Palace (, lit. Jade Palace Lock Heart) is a 2011 Chinese television series produced by Yu Zheng; starring Yang Mi, Feng Shaofeng, Mickey He and Tong Liya. The series was directed by Lee Wai-chu and starred cast members from mainland China, Taiwan and Hong Kong. The series was first broadcast on Hunan TV in China from 31 January to 21 February 2011. It is later followed by Palace 2 (Chinese: 宮鎖珠帘) (2012), Palace 3: The Lost Daughter (Chinese: 宫锁连城), and the film The Palace (2013 film).
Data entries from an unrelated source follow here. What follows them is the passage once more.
(* ===== verification/Handles.v ===== *)
(** The handles of prepared statements ([PreparedEntry] and its [Drop] in
    [crates/adbc-monetdb/src/driver.rs]): when the last holder of an entry is
    gone, the statement is deallocated on the server, at once when the connection
    is free and with the next lock otherwise.

    Holders go away in any thread, also while another thread uses the
    connection: a drop reads the generation in one step and acts in another,
    and [handle_step] lets the steps of all threads interleave. *)

From stdpp Require Import base list numbers strings gmap sorting.
From S2P Require Import Prelude RustStd Types ArrowData Errors SqlScan Template PreparedCache Transactions TransactionsProofs.
Local Open Scope Z_scope.

(** ** Operations *)

(** The comparison of the generations. *)
Definition drop_needed (c : DriverConnection) (entry : PreparedEntry) : bool :=
  entry_generation entry =? prepared_generation c.

Definition push_pending (c : DriverConnection) (id : Z) : DriverConnection :=
  mkConnection (pending_deallocations c ++ [id]) (prepared_generation c) (transaction_modified c) (transaction_poison c).

(** [try_lock]: the connection after it, and what is deallocated at once. *)
Definition drop_act (locked : bool) (id : Z) (c : DriverConnection) : DriverConnection * list Z :=
  if locked then (push_pending c id, []) else (c, [id]).

(** [drain] of the pending deallocations. *)
Definition drain_pending (c : DriverConnection) : DriverConnection * list Z :=
  (mkConnection [] (prepared_generation c) (transaction_modified c) (transaction_poison c), pending_deallocations c).

(** [drop] without interruption.  [alive]: the connection is still there. *)
Definition prepared_entry_drop {db} `{!Server db} (alive locked : bool) (entry : PreparedEntry) (s : Session db) : Session db :=
  if alive && drop_needed (connection s) entry then
    let '(c, ids) := drop_act locked (entry_id entry) (connection s) in
    mkSession c (foldl server_try_deallocate (server s) ids) (savepoint_id s) (sent s)
  else s.

(** Draining is what taking the connection does. *)
Lemma drain_queue {db} `{!Server db} (s : Session db) :
  queue_pending_deallocations s =
  let '(c, ids) := drain_pending (connection s) in
  mkSession c (foldl server_try_deallocate (server s) ids) (savepoint_id s) (sent s).
Proof. done. Qed.

(** ** All threads together *)

Record Handles : Type := mkHandles {
  handles_connection : DriverConnection;
  (** Entries with a holder. *)
  live : list PreparedEntry;
  (** Drops that have compared the generations and not acted yet. *)
  dropping : list Z;
  connection_locked : bool;
  (** What the server was told to deallocate. *)
  deallocated : list Z;
  (** A record beside the code, of the server: the statements it has prepared,
      those of them since the prepared statements were last invalidated, how often
      they were, and the statements whose last holder went before the next
      invalidation. *)
  issued : list Z;
  current : list Z;
  invalidations : Z;
  released : list Z;
}.

Definition handles_new : Handles := mkHandles connection_new [] [] false [] [] [] 0 [].

Definition with_connection (h : Handles) (c : DriverConnection) (ids : list Z) : Handles :=
  mkHandles c (live h) (dropping h) (connection_locked h) (deallocated h ++ ids) (issued h) (current h) (invalidations h)
    (released h).

Inductive handle_step : Handles → Handles → Prop :=
(** [PreparedEntry::new] for a statement the server has just prepared. *)
| handle_prepare h entry :
    entry_id entry ∉ issued h → entry_generation entry = prepared_generation (handles_connection h) →
    handle_step h (mkHandles (handles_connection h) (entry :: live h) (dropping h) (connection_locked h) (deallocated h)
                     (entry_id entry :: issued h) (entry_id entry :: current h) (invalidations h) (released h))
(** The last holder of an entry goes. *)
| handle_drop h i entry :
    live h !! i = Some entry →
    handle_step h
      (mkHandles (handles_connection h) (delete i (live h))
         (if drop_needed (handles_connection h) entry then entry_id entry :: dropping h else dropping h)
         (connection_locked h) (deallocated h) (issued h) (current h) (invalidations h)
         (if decide (entry_id entry ∈ current h) then entry_id entry :: released h else released h))
| handle_act h k id :
    dropping h !! k = Some id →
    handle_step h
      (let '(c, ids) := drop_act (connection_locked h) id (handles_connection h) in
       let h := with_connection h c ids in
       mkHandles (handles_connection h) (live h) (delete k (dropping h)) (connection_locked h) (deallocated h) (issued h)
         (current h) (invalidations h) (released h))
(** [lock_connection]: the lock, and the drain under it. *)
| handle_lock h :
    connection_locked h = false →
    handle_step h (mkHandles (handles_connection h) (live h) (dropping h) true (deallocated h) (issued h) (current h)
                     (invalidations h) (released h))
| handle_drain h :
    connection_locked h = true →
    handle_step h (let '(c, ids) := drain_pending (handles_connection h) in with_connection h c ids)
| handle_unlock h :
    connection_locked h = true →
    handle_step h (mkHandles (handles_connection h) (live h) (dropping h) false (deallocated h) (issued h) (current h)
                     (invalidations h) (released h))
(** [invalidate_prepared_cache]. *)
| handle_invalidate h :
    handle_step h
      (mkHandles (advance_generation (handles_connection h)) (live h) (dropping h) (connection_locked h) (deallocated h) (issued h)
         [] (invalidations h + 1) (released h)).

(** ** What holds *)

Definition underway (h : Handles) : list Z :=
  deallocated h ++ pending_deallocations (handles_connection h) ++ dropping h.

(** The counter of generations has 64 bits; below its limit it is the number of
    invalidations, and an entry is of the counter's generation exactly when its
    statement was prepared since the last of them. *)
Record handles_inv (h : Handles) : Prop := {
  inv_account : underway h ≡ₚ released h;
  inv_released : NoDup (released h ++ (entry_id <$> live h));
  inv_issued : ∀ id, id ∈ released h ++ (entry_id <$> live h) ++ current h → id ∈ issued h;
  inv_generation : prepared_generation (handles_connection h) = invalidations h ∧ 0 ≤ invalidations h;
  inv_current : ∀ entry, entry ∈ live h →
    entry_generation entry ≤ invalidations h ∧ (entry_id entry ∈ current h ↔ entry_generation entry = invalidations h);
}.

Lemma handle_step_counts h h' : handle_step h h' → invalidations h ≤ invalidations h'.
Proof. destruct 1; cbn; unfold drop_act; repeat case_match; simplify_eq; cbn; lia. Qed.

Lemma drop_inv h i entry :
  live h !! i = Some entry → handles_inv h →
  ∀ h', h' = mkHandles (handles_connection h) (delete i (live h))
         (if drop_needed (handles_connection h) entry then entry_id entry :: dropping h else dropping h)
         (connection_locked h) (deallocated h) (issued h) (current h) (invalidations h)
         (if decide (entry_id entry ∈ current h) then entry_id entry :: released h else released h) →
  handles_inv h'.
Proof.
  intros Hl [Ha Hn Hi Hg Hc] h' ->. pose proof (delete_Permutation _ _ _ Hl) as Hp.
  assert (entry_id <$> live h ≡ₚ entry_id entry :: (entry_id <$> delete i (live h))) as Hf by (rewrite Hp at 1; done).
  assert (drop_needed (handles_connection h) entry = bool_decide (entry_id entry ∈ current h)) as ->.
  { destruct (Hc entry) as [_ He]; [by eapply list_elem_of_lookup_2|]. unfold drop_needed. destruct Hg as [-> _].
    case_bool_decide as Hin; [apply Z.eqb_eq|apply Z.eqb_neq]; tauto. }
  rewrite Hf in Hn. setoid_rewrite Hf in Hi.
  assert (∀ e, e ∈ delete i (live h) → e ∈ live h) as Hsub by (intros e He; rewrite Hp; by right).
  case_bool_decide as Hin; [rewrite decide_True by done|rewrite decide_False by done]; split; cbn; try done.
  - unfold underway in *. cbn. rewrite <- Ha, !Permutation_middle. done.
  - by rewrite Permutation_middle.
  - intros id Hid. apply Hi. set_solver.
  - intros e He. by apply Hc, Hsub.
  - apply NoDup_app in Hn as (H1 & H2 & H3). apply NoDup_cons in H3 as [_ H3]. apply NoDup_app. split_and!; [done| |done].
    intros x Hx Hy. apply (H2 x Hx). by right.
  - intros id Hid. apply Hi. set_solver.
  - intros e He. by apply Hc, Hsub.
Qed.

Lemma handle_step_inv h h' : handle_step h h' → invalidations h' < 2 ^ 64 → handles_inv h → handles_inv h'.
Proof.
  intros Hs Hlt Hinv. pose proof Hinv as [Ha Hn Hi Hg Hc].
  destruct Hs as [h entry Hid He|h i entry Hl|h k id Hk|h _|h _|h _|h].
  - split; cbn; try done.
    + rewrite <- Permutation_middle. constructor; [|done]. intros Hin. apply Hid, Hi. rewrite app_assoc. set_solver.
    + intros id Hin. rewrite elem_of_cons. destruct (decide (id = entry_id entry)) as [->|Hne]; [by left|right].
      apply Hi. set_solver.
    + intros e [->|Hin]%elem_of_cons; [split; [lia|]; split; [lia|by left]|].
      destruct (Hc e Hin) as [Hle <-]. split; [done|]. rewrite elem_of_cons. split; [intros [Heq|]; [|done]|by right].
      exfalso. apply Hid. rewrite <- Heq. apply Hi. rewrite !elem_of_app. right. left. by apply list_elem_of_fmap_2.
  - by eapply drop_inv.
  - pose proof (delete_Permutation _ _ _ Hk) as Hp. unfold underway in Ha. rewrite Hp in Ha.
    unfold drop_act. destruct (connection_locked h); split; try done; unfold underway; cbn; rewrite <- Ha, ?app_nil_r, <- ?app_assoc; cbn;
      [done|]. by rewrite <- (Permutation_middle (pending_deallocations _)).
  - by split.
  - split; cbn; try done. unfold underway in *. cbn. by rewrite <- app_assoc.
  - by split.
  - cbn in Hlt. split; cbn; try done.
    + intros id Hid. apply Hi. set_solver.
    + rewrite Z.mod_small; lia.
    + intros e He. destruct (Hc e He) as [Hle _]. split; [lia|]. rewrite elem_of_nil. lia.
Qed.

Lemma handles_reachable_inv h : rtc handle_step handles_new h → invalidations h < 2 ^ 64 → handles_inv h.
Proof.
  assert (handles_inv handles_new) as H0
    by (split; [done|apply NoDup_nil_2|done|done|intros entry Hin; by apply elem_of_nil in Hin]).
  revert H0. generalize handles_new. intros h0 H0 Hs Hlt.
  induction Hs as [|h0 h1 h2 Hstep Hs IH]; [done|]. apply IH; [|done]. eapply handle_step_inv; [done| |done].
  eapply Z.le_lt_trans; [|done]. clear -Hs. induction Hs as [|h1 h2 h3 Hs _ IH]; [done|].
  apply handle_step_counts in Hs. lia.
Qed.

(** C23. A prepared statement is deallocated exactly once, and never while it is in
    use.  In every state that any interleaving of preparing, dropping,
    locking and invalidating threads reaches, the 64-bit counter of generations
    not having come round: no statement that an entry with a
    holder refers to was deallocated or is waiting to be; no statement is
    deallocated or waiting twice; and the statements deallocated, waiting, or in
    a drop that is under way are exactly the released ones: those whose last
    holder went before the server's prepared statements were next invalidated, by
    a record of the server that the driver's comparison of generations has no
    part in.  Taking the connection deallocates all that are waiting. *)
Theorem handles_released_once h :
  rtc handle_step handles_new h → invalidations h < 2 ^ 64 →
  NoDup (underway h) ∧ underway h ≡ₚ released h ∧ (∀ entry, entry ∈ live h → entry_id entry ∉ underway h) ∧
  (dropping h = [] → connection_locked h = true →
   ∃ h', handle_step h h' ∧ pending_deallocations (handles_connection h') = [] ∧ deallocated h' ≡ₚ released h).
Proof.
  intros Hs Hlt. apply handles_reachable_inv in Hs as [Ha Hn _ _ _]; [|done]. pose proof Hn as (Hr & Hd & _)%NoDup_app. split_and!.
  - by rewrite Ha.
  - done.
  - intros entry Hin. rewrite Ha. intros Hx. apply (Hd _ Hx). by apply list_elem_of_fmap_2.
  - intros Hdrop Hl. eexists. split; [by apply handle_drain|]. split; [done|]. cbn. rewrite <- Ha. unfold underway.
    by rewrite Hdrop, app_nil_r.
Qed.

(** An entry is dropped while another thread has the connection, an entry of an
    older generation after it. *)
Definition sample_entry (id generation : Z) : PreparedEntry := mkPreparedEntry id generation [] [] 0.

Definition sample_handles : Handles :=
  mkHandles (mkConnection [4] 1 false None) [] [] true [] [5; 4] [] 1 [4].

Lemma sample_reachable : rtc handle_step handles_new sample_handles.
Proof.
  eapply rtc_l. { apply (handle_prepare _ (sample_entry 4 0)); [by apply not_elem_of_nil|done]. }
  eapply rtc_l. { apply (handle_prepare _ (sample_entry 5 0)); [cbn; set_solver|done]. }
  eapply rtc_l. { by apply handle_lock. }
  eapply rtc_l. { by apply (handle_drop _ 1 (sample_entry 4 0)). }
  eapply rtc_l. { by apply (handle_act _ 0 4). }
  eapply rtc_l. { by apply handle_invalidate. }
  eapply rtc_l. { by apply (handle_drop _ 0 (sample_entry 5 0)). }
  apply rtc_refl.
Qed.

Lemma handles_released_once_witness :
  rtc handle_step handles_new sample_handles ∧ underway sample_handles = [4] ∧
  ∃ h', handle_step sample_handles h' ∧ pending_deallocations (handles_connection h') = [] ∧ deallocated h' ≡ₚ [4].
Proof.
  split; [exact sample_reachable|]. split; [reflexivity|].
  by apply (handles_released_once sample_handles sample_reachable).
Defined.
The series was extremely popular during its run and led to widespread fame for its cast.

Synopsis
Luo Qingchuan (Yang Mi) is a modern day actress. One day she decided to try a romantic role which she has never done before so she scouted around and found a director who intended to direct and produce a romance drama set in the Qing Dynasty, during the reign of Emperor YongZheng.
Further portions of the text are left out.